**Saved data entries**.
-- -- --
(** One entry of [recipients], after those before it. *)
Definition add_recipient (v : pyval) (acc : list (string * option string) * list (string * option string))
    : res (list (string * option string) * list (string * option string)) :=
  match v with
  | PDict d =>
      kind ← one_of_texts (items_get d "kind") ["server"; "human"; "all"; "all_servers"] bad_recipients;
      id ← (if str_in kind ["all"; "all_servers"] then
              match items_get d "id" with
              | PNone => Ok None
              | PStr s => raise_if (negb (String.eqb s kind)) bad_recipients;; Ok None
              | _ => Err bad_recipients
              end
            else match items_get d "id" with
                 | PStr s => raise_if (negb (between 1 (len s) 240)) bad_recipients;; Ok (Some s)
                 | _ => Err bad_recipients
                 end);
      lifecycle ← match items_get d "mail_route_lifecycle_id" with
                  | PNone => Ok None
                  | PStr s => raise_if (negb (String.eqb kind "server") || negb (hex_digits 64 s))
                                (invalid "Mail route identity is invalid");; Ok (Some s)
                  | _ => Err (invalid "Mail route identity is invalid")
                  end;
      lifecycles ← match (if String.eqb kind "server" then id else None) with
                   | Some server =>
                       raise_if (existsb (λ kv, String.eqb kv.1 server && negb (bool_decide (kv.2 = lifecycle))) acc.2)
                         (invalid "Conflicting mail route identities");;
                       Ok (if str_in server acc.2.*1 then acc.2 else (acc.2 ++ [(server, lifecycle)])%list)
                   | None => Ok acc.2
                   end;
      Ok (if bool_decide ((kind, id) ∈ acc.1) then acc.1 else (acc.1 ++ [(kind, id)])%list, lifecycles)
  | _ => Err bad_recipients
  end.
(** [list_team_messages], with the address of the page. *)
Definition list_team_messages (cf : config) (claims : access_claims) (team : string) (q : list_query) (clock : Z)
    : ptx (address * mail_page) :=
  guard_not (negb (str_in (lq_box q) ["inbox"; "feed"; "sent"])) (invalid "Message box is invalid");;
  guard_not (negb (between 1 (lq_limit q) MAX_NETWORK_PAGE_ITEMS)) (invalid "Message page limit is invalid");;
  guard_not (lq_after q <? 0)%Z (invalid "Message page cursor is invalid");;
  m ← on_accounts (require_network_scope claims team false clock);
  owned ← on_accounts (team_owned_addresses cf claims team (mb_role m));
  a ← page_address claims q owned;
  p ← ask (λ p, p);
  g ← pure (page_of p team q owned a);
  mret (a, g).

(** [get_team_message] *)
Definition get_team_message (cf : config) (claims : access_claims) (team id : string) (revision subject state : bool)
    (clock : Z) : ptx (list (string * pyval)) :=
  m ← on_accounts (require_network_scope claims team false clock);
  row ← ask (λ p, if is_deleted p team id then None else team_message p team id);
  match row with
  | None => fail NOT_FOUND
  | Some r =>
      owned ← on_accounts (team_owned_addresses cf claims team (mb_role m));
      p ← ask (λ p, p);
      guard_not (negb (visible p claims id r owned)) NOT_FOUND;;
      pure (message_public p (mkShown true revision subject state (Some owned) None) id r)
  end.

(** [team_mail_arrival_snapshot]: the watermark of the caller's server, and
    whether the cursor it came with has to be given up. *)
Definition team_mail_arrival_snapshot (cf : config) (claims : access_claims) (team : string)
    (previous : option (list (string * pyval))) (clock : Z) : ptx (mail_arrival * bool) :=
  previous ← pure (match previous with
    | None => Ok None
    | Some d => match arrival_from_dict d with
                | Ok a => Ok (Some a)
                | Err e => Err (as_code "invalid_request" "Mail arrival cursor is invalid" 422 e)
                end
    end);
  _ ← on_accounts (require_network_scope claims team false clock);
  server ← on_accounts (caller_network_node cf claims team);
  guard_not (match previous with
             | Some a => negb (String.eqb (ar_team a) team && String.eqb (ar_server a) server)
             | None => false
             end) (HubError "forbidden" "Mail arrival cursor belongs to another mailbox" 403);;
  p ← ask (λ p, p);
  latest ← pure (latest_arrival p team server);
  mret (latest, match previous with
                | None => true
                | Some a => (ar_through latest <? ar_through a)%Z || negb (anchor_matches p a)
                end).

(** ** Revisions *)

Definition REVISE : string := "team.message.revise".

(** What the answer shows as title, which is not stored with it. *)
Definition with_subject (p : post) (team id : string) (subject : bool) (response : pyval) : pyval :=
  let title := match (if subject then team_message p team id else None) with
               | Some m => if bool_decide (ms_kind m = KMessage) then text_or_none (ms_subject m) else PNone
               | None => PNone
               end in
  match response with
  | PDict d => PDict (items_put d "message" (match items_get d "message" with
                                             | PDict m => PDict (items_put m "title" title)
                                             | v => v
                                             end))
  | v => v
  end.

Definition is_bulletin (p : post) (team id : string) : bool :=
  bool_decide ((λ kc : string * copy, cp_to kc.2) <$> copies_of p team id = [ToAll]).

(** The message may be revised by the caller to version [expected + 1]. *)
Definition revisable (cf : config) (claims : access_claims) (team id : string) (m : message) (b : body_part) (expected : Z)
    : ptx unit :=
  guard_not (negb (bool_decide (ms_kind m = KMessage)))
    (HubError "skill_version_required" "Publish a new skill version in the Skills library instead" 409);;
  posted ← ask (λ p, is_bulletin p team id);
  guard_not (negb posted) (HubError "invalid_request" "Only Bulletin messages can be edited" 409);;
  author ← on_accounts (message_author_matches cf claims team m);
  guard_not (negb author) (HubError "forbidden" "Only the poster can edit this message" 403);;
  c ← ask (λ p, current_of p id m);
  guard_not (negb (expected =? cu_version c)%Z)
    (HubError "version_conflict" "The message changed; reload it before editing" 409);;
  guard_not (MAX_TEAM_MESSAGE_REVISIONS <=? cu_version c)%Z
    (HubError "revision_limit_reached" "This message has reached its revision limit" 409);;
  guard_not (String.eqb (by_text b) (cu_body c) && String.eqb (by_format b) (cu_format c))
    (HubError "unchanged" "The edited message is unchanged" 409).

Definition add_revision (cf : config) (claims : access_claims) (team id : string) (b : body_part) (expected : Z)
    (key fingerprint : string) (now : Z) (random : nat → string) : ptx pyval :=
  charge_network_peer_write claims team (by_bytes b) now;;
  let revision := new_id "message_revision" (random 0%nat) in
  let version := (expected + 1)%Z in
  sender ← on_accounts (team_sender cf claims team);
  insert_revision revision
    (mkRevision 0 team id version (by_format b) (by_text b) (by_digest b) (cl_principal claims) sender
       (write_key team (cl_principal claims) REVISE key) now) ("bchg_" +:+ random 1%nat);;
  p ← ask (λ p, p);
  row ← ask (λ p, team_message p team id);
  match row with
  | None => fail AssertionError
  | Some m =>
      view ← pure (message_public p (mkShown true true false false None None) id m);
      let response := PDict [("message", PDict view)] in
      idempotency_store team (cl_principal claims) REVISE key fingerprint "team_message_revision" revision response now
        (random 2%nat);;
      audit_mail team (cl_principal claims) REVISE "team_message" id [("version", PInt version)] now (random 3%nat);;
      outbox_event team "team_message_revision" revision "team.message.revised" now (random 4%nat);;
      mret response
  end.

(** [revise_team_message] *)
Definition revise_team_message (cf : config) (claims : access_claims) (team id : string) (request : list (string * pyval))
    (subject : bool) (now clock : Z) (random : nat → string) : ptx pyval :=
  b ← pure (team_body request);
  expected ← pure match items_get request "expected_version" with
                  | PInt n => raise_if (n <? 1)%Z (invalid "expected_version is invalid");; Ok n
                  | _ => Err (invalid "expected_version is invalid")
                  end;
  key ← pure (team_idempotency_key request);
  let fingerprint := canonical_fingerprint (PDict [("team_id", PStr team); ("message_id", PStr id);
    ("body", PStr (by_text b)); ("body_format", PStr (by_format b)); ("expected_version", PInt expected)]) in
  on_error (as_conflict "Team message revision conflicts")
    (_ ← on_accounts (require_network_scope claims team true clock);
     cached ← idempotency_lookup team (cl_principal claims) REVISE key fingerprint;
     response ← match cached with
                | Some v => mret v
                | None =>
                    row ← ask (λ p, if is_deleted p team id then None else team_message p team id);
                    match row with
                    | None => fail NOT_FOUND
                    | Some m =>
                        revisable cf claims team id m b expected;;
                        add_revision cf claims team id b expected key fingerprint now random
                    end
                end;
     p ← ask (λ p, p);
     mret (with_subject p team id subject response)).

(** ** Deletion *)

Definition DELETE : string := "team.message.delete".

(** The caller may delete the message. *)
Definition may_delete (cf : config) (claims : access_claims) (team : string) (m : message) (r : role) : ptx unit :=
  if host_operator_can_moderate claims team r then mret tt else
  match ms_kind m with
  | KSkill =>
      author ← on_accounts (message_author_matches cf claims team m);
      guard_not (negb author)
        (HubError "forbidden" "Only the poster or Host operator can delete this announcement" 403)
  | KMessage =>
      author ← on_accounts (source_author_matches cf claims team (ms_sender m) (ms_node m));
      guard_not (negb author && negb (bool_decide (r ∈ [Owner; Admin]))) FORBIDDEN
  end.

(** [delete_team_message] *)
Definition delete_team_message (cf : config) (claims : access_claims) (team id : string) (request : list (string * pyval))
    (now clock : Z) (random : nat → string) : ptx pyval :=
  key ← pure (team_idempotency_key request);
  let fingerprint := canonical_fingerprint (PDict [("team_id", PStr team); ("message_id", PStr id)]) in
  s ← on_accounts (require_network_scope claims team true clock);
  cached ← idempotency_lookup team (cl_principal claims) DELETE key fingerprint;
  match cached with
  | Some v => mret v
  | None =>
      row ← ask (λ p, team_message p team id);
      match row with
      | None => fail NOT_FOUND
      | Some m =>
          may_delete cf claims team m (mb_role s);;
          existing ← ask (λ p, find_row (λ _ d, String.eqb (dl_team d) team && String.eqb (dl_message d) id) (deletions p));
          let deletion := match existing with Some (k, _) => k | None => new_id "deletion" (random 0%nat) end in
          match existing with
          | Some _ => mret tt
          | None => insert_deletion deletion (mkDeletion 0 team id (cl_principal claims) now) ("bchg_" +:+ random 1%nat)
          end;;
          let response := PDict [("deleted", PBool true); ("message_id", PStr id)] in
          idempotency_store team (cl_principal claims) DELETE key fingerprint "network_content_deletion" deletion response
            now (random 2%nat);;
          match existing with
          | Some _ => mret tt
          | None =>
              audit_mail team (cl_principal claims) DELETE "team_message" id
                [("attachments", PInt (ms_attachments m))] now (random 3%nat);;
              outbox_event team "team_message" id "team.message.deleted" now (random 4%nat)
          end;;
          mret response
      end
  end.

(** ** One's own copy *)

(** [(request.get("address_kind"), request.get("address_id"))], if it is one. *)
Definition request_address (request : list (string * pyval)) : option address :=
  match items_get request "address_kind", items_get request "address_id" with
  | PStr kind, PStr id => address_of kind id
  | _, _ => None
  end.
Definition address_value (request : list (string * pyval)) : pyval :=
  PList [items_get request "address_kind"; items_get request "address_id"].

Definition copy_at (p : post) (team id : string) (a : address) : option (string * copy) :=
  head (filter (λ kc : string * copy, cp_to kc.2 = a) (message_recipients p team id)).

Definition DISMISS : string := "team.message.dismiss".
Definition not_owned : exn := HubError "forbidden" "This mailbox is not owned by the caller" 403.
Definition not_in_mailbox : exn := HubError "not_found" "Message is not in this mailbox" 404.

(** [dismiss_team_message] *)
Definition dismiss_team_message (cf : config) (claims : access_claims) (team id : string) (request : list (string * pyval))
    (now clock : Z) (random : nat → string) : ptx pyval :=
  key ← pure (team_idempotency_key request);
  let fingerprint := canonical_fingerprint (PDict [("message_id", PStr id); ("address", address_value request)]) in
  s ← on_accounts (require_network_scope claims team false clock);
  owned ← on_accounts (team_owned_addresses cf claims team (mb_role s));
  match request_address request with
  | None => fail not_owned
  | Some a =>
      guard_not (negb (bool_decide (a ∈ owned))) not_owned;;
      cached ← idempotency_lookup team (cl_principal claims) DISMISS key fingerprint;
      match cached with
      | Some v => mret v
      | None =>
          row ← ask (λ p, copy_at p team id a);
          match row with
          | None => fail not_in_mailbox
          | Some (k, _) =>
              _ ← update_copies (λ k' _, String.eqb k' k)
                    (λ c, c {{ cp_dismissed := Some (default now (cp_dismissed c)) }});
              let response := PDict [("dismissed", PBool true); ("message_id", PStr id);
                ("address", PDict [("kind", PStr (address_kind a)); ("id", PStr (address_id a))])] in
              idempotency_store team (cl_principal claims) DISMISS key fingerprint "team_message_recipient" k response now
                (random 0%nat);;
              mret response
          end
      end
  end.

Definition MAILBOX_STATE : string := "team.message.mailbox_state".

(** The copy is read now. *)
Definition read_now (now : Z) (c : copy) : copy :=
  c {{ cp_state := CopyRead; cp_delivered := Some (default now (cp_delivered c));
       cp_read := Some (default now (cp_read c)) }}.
-- -- --
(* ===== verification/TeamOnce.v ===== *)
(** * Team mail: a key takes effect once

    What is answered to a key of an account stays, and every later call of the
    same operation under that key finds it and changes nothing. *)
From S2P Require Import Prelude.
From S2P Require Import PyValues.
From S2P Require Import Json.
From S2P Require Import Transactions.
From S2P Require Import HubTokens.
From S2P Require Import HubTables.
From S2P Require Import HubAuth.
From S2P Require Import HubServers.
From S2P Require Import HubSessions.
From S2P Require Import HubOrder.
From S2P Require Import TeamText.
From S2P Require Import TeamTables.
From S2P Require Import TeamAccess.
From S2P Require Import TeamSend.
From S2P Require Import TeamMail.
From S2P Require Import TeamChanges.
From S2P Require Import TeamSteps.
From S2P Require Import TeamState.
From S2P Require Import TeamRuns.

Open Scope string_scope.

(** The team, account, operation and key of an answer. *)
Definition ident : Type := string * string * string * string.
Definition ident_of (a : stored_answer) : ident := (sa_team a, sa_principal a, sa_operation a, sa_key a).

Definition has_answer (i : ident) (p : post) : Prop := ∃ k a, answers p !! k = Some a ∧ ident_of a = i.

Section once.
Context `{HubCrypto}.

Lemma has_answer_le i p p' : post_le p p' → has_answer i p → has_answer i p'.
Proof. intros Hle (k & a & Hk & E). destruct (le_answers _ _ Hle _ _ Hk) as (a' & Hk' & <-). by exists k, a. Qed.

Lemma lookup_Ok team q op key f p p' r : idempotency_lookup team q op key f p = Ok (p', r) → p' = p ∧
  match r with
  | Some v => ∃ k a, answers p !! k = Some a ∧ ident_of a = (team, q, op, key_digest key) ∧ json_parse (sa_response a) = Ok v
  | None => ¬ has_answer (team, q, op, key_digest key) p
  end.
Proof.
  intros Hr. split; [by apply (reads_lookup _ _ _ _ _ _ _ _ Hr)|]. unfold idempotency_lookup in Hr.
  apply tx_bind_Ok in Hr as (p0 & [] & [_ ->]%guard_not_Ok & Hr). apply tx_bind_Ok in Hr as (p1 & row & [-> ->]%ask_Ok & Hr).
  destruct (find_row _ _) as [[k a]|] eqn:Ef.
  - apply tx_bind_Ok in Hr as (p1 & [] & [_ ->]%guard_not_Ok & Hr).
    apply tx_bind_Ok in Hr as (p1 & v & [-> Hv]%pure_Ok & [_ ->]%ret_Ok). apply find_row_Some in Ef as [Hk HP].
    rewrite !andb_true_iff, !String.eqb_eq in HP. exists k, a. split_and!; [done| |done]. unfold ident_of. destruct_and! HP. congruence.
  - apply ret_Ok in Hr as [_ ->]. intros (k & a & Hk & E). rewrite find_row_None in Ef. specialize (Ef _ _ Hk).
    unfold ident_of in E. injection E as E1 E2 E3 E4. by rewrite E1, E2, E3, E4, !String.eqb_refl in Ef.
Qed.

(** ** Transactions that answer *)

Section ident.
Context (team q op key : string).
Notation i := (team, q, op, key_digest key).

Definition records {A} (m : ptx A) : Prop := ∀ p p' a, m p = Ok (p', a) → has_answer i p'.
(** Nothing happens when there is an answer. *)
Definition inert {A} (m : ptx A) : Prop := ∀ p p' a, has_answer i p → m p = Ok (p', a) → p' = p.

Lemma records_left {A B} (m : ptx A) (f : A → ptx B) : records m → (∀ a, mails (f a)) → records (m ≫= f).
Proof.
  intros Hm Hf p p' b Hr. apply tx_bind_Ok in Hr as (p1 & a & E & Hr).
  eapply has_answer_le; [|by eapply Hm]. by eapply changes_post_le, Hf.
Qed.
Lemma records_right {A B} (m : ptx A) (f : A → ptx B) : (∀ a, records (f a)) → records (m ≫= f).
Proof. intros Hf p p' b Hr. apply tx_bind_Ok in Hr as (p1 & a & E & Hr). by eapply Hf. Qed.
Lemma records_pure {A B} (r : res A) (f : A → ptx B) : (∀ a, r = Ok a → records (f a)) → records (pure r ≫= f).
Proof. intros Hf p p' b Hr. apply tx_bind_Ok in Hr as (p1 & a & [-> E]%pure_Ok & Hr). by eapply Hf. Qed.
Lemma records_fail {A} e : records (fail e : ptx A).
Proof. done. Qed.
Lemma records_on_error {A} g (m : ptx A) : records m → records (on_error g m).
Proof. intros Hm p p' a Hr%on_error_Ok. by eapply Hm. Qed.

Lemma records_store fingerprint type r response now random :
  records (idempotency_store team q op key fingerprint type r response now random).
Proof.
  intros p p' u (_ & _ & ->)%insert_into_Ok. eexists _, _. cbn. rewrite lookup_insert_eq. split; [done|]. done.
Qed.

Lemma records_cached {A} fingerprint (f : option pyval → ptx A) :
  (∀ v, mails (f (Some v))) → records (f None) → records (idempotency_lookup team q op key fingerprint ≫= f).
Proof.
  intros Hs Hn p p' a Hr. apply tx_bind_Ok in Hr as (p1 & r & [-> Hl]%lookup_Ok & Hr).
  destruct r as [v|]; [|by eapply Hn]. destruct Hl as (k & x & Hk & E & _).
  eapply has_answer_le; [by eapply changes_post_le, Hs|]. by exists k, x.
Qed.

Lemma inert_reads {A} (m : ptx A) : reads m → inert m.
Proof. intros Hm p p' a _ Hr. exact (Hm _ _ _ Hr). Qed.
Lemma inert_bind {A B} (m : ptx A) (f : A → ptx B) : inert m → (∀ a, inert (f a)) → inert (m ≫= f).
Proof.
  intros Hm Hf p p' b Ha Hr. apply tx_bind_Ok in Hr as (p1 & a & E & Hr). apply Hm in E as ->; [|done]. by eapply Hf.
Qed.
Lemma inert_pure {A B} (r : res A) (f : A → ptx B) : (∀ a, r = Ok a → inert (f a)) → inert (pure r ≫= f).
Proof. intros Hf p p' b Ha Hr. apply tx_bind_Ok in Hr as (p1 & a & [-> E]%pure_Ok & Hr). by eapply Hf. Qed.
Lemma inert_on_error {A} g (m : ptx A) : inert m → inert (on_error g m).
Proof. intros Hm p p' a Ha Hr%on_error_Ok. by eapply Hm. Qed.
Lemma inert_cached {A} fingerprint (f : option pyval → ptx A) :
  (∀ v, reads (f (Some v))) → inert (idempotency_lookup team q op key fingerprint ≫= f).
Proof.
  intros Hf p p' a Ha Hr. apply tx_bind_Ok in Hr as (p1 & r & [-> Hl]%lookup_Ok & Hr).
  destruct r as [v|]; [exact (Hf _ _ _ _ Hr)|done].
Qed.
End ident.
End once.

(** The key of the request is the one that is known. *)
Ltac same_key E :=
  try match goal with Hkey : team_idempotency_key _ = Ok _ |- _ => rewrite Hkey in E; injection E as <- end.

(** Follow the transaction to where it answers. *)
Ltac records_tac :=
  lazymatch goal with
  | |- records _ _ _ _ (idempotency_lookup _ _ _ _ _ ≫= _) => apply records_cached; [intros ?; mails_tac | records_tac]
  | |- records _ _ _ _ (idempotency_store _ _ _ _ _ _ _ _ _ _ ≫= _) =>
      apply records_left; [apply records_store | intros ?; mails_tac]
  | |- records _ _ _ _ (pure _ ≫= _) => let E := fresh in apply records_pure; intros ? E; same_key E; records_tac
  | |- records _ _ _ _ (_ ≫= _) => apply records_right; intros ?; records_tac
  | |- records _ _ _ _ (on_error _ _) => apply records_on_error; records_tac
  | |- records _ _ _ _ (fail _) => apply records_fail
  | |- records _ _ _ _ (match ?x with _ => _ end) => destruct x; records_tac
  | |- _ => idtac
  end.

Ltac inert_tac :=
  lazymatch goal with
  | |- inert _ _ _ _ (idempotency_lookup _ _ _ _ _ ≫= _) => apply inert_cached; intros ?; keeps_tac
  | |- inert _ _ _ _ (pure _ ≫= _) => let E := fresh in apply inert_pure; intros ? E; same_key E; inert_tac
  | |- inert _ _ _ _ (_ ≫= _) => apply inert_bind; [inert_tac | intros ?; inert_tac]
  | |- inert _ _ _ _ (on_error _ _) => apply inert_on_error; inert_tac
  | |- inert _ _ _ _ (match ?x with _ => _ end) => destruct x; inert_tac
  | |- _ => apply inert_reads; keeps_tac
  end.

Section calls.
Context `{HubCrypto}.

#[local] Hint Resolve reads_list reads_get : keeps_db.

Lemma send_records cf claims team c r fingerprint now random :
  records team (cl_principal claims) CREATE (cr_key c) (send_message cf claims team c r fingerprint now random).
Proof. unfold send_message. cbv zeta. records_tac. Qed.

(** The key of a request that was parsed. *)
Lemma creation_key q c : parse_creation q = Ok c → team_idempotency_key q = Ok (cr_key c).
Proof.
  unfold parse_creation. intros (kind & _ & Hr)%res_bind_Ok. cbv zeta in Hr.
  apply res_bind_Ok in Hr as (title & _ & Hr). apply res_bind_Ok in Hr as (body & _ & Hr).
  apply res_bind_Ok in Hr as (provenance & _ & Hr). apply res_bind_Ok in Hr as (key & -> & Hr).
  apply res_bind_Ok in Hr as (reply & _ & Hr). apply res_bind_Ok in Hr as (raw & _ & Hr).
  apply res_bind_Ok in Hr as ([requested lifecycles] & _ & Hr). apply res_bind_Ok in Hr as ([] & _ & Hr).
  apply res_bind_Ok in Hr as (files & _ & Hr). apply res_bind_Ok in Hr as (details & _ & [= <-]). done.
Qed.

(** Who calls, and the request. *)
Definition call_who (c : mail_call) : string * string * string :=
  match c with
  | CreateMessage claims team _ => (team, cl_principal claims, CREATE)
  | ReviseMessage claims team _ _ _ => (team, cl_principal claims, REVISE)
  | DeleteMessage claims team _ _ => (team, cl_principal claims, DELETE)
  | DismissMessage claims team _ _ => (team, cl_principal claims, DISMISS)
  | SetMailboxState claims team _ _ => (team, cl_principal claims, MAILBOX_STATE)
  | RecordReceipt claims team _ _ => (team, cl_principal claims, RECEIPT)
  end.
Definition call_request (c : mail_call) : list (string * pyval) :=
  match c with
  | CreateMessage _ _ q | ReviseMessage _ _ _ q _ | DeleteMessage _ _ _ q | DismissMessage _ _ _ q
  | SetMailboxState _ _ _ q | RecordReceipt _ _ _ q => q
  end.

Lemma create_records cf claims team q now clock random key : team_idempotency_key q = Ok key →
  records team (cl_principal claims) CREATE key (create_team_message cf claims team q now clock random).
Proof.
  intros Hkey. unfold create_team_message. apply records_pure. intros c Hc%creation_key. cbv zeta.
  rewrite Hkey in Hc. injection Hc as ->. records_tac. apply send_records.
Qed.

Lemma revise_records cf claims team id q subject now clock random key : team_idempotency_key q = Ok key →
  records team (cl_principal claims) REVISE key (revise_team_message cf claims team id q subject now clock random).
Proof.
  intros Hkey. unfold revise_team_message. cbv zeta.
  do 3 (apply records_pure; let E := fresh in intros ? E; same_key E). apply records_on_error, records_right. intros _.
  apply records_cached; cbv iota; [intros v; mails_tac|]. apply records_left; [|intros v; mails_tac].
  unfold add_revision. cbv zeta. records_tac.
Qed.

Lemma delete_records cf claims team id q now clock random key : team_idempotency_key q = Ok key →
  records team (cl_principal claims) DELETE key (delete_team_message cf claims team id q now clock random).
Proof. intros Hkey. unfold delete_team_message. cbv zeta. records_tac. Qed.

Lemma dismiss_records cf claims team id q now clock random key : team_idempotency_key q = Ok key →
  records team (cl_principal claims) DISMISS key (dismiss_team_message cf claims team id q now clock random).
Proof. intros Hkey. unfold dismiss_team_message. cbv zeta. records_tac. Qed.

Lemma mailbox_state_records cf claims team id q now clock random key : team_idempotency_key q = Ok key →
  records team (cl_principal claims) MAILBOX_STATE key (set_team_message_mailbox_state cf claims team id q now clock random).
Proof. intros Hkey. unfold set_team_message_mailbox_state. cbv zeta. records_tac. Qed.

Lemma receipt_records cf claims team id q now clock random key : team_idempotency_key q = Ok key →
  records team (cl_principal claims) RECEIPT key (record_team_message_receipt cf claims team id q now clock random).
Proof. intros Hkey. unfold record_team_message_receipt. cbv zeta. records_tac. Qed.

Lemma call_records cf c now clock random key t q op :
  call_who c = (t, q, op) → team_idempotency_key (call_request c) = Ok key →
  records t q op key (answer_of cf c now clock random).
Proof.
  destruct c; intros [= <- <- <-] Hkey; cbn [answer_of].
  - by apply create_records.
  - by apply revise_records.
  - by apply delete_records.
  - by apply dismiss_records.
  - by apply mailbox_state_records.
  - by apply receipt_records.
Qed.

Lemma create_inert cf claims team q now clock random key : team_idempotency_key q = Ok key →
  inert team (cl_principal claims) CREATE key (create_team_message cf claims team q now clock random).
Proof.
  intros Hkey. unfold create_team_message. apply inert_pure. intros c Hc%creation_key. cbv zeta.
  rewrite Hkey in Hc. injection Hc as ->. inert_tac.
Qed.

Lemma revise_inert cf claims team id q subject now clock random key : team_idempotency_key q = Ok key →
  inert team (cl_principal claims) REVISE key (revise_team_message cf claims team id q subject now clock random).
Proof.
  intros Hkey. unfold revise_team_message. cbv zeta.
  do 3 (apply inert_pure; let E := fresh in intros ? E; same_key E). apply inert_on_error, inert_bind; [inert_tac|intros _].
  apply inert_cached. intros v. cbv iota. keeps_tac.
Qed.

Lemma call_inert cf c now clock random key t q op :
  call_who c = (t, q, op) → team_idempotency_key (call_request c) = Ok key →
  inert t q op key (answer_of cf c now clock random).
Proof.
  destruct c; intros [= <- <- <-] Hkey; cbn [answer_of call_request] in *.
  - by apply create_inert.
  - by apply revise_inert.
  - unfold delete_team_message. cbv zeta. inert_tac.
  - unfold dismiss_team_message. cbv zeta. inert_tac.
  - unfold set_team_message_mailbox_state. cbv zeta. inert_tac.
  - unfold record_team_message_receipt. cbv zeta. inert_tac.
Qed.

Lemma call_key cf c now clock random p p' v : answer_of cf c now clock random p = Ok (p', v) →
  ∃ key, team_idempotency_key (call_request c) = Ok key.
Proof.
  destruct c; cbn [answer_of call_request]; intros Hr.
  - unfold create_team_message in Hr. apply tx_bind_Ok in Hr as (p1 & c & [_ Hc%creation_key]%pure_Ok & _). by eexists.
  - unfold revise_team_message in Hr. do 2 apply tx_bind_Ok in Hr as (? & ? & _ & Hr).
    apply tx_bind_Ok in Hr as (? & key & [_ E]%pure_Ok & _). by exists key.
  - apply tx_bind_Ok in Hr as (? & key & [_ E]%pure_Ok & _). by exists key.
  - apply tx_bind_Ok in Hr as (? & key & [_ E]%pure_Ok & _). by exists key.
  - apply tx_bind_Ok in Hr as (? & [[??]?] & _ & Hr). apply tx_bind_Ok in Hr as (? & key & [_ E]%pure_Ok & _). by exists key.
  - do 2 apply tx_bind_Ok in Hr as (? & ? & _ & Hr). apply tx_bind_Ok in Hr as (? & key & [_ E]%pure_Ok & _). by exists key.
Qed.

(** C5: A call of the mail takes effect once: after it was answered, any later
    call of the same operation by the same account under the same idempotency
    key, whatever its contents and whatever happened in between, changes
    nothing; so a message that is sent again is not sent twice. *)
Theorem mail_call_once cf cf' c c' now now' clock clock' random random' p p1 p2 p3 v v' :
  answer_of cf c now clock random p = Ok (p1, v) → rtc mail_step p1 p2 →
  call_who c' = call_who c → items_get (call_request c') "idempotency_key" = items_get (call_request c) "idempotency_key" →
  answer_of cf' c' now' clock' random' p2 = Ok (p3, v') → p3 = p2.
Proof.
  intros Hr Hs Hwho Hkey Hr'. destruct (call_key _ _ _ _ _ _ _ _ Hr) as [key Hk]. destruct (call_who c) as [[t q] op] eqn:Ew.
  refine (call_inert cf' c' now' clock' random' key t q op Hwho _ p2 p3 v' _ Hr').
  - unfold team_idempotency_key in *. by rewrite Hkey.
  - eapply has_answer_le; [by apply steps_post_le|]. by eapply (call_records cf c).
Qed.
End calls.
-- -- --
**DIRECTIONS**.
In the data above, find the line with "message has reached" and the line with "(** [revise_team_message] *)". Retype both, plus every line between them, exactly.

**SOLUTION FOR THIS PROBLEM**.
    (HubError "revision_limit_reached" "This message has reached its revision limit" 409);;
  guard_not (String.eqb (by_text b) (cu_body c) && String.eqb (by_format b) (cu_format c))
    (HubError "unchanged" "The edited message is unchanged" 409).

Definition add_revision (cf : config) (claims : access_claims) (team id : string) (b : body_part) (expected : Z)
    (key fingerprint : string) (now : Z) (random : nat → string) : ptx pyval :=
  charge_network_peer_write claims team (by_bytes b) now;;
  let revision := new_id "message_revision" (random 0%nat) in
  let version := (expected + 1)%Z in
  sender ← on_accounts (team_sender cf claims team);
  insert_revision revision
    (mkRevision 0 team id version (by_format b) (by_text b) (by_digest b) (cl_principal claims) sender
       (write_key team (cl_principal claims) REVISE key) now) ("bchg_" +:+ random 1%nat);;
  p ← ask (λ p, p);
  row ← ask (λ p, team_message p team id);
  match row with
  | None => fail AssertionError
  | Some m =>
      view ← pure (message_public p (mkShown true true false false None None) id m);
      let response := PDict [("message", PDict view)] in
      idempotency_store team (cl_principal claims) REVISE key fingerprint "team_message_revision" revision response now
        (random 2%nat);;
      audit_mail team (cl_principal claims) REVISE "team_message" id [("version", PInt version)] now (random 3%nat);;
      outbox_event team "team_message_revision" revision "team.message.revised" now (random 4%nat);;
      mret response
  end.

(** [revise_team_message] *)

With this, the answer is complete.